Stored data entries:
(** A collection: its vector configuration and its points by id. *)
Record collection (vector : Type) := {
  c_config : VectorParams;
  c_points : gmap Z (vector * payload)
}.
Arguments c_config {vector}.
Arguments c_points {vector}.

Section seeding.
Context {vector : Type}.
Context (get_embedding : string → outcome vector).

(** The server's collections by name. *)
Abbreviation qdrant := (gmap string (collection vector)).

Definition collection_exists (name : string) : M qdrant bool :=
  gets (λ st : qdrant, if st !! name is Some _ then true else false).

Definition delete_collection (name : string) : M qdrant unit :=
  modify (λ st : qdrant, delete name st).

(** Creating a collection that exists is refused by the server. *)
Definition create_collection (name : string) (vectors_config : VectorParams)
  : M qdrant unit := λ st,
  match st !! name with
  | Some _ => (st, Raised (UpstreamError "collection already exists"))
  | None => (<[name := {| c_config := vectors_config; c_points := ∅ |}]> st, Ok tt)
  end.

(** Insert each point, overwriting a point with the same id. *)
Definition upsert (name : string) (points : list (PointStruct vector))
  : M qdrant unit := λ st,
  match st !! name with
  | None => (st, Raised (UpstreamError "collection not found"))
  | Some c =>
    (<[name := {| c_config := c_config c;
                  c_points := foldl (λ m p, <[ps_id p := (ps_vector p, ps_payload p)]> m)
                                    (c_points c) points |}]> st, Ok tt)
  end.

(** [for i, doc in enumerate(SEED_DOCUMENTS)], from index [i] on. *)
Fixpoint embed_documents (i : nat) (docs : list seed_document)
    (points : list (PointStruct vector)) : outcome (list (PointStruct vector)) :=
  match docs with
  | [] => Ok points
  | doc :: docs' =>
    match get_embedding (sd_text doc) with
    | Raised e => Raised e
    | Ok embedding =>
      embed_documents (S i) docs'
        (points ++ [ {| ps_id := Z.of_nat i;
                        ps_vector := embedding;
                        ps_payload := {| p_document_id := sd_document_id doc;
                                         p_title := sd_title doc;
                                         p_section := sd_section doc;
                                         p_text := sd_text doc |} |} ])
    end
  end.

Definition seed_collection : M qdrant unit :=
  already ← collection_exists COLLECTION_NAME;
  (if already : bool then delete_collection COLLECTION_NAME else mret tt);;
  create_collection COLLECTION_NAME
    {| vp_size := EMBEDDING_DIM; vp_distance := COSINE |};;
  points ← lift (embed_documents 0 SEED_DOCUMENTS []);
  upsert COLLECTION_NAME points.
End seeding.

(** ** Sample data *)

Module Sample.
(** Two hits as in the case-law filter test, and a hit of neither kind. *)
Definition hit (title : string) (score : Q) : ScoredPoint Q :=
  {| sp_payload := {| p_document_id := ""; p_title := title;
                      p_section := ""; p_text := "" |};
     sp_score := score |}.

Definition doc (title : string) (score : Q) : document Q :=
  {| d_document_id := ""; d_title := title; d_section := ""; d_text := "";
     d_score := score |}.

Definition embedding (text : string) : outcome (list Q) := Ok [].

Definition mixed_hits (name : string) (query : list Q) (limit : nat)
  : outcome (list (ScoredPoint Q)) :=
  Ok [hit "BGer 1" (9 # 10); hit "OR Art 5" (8 # 10)].

Definition other_hits (name : string) (query : list Q) (limit : nat)
  : outcome (list (ScoredPoint Q)) :=
  Ok [hit "Commentary on tenancy law" (5 # 10)].

(** Citations [A, B, A', C]: [A'] cites the document of [A] again. *)
Definition source (doc_id text : string) : LegalSource :=
  {| ls_document_id := doc_id; ls_title := ""; ls_section := "";
     ls_retrieved_text := text; ls_relevance_score := "0.5";
     ls_retrieved_at := "2024-05-01T10:00:00Z" |}.

Definition A := source "or-art-271" "first".
Definition B := source "bger-4a-123-2024" "second".
Definition A' := source "or-art-271" "third".
Definition C := source "or-art-259a" "fourth".

Definition result (sources : list LegalSource) : LegalResult :=
  {| answer := "answer"; sources_cited := sources; confidence := "medium";
     reasoning := "reasoning" |}.

(** Session [s1] has two queries, inserted out of timestamp order; [s2] has
    one; [s3] has none. *)
Definition db : database :=
  {| sessions :=
       [ {| s_session_id := "s1"; s_created_at := "2024-05-01T10:00:00+00:00" |};
         {| s_session_id := "s2"; s_created_at := "2024-05-02T10:00:00+00:00" |};
         {| s_session_id := "s3"; s_created_at := "2024-05-03T10:00:00+00:00" |} ];
     queries :=
       [ {| q_query_id := "q2"; q_session_id := "s1"; q_user_query := "and then?";
            q_result_json := result [A'; C]; q_messages_json := "[m1, m2]";
            q_created_at := "2024-05-01T10:05:00+00:00" |};
         {| q_query_id := "q3"; q_session_id := "s2"; q_user_query := "other";
            q_result_json := result [B]; q_messages_json := "[n1]";
            q_created_at := "2024-05-02T10:00:00+00:00" |};
         {| q_query_id := "q1"; q_session_id := "s1"; q_user_query := "may they?";
            q_result_json := result [A; B]; q_messages_json := "[m1]";
            q_created_at := "2024-05-01T10:00:00+00:00" |} ] |}.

_WHAT YOU ARE ASKED TO DO_: Exact duplication is required for the lines above, from the line that contains "d_score := score" to the line that contains "(** Session [s1]", inclusive; omit all others.

_TASK RESPONSE_:
     d_score := score |}.

Definition embedding (text : string) : outcome (list Q) := Ok [].

Definition mixed_hits (name : string) (query : list Q) (limit : nat)
  : outcome (list (ScoredPoint Q)) :=
  Ok [hit "BGer 1" (9 # 10); hit "OR Art 5" (8 # 10)].

Definition other_hits (name : string) (query : list Q) (limit : nat)
  : outcome (list (ScoredPoint Q)) :=
  Ok [hit "Commentary on tenancy law" (5 # 10)].

(** Citations [A, B, A', C]: [A'] cites the document of [A] again. *)
Definition source (doc_id text : string) : LegalSource :=
  {| ls_document_id := doc_id; ls_title := ""; ls_section := "";
     ls_retrieved_text := text; ls_relevance_score := "0.5";
     ls_retrieved_at := "2024-05-01T10:00:00Z" |}.

Definition A := source "or-art-271" "first".
Definition B := source "bger-4a-123-2024" "second".
Definition A' := source "or-art-271" "third".
Definition C := source "or-art-259a" "fourth".

Definition result (sources : list LegalSource) : LegalResult :=
  {| answer := "answer"; sources_cited := sources; confidence := "medium";
     reasoning := "reasoning" |}.

(** Session [s1] has two queries, inserted out of timestamp order; [s2] has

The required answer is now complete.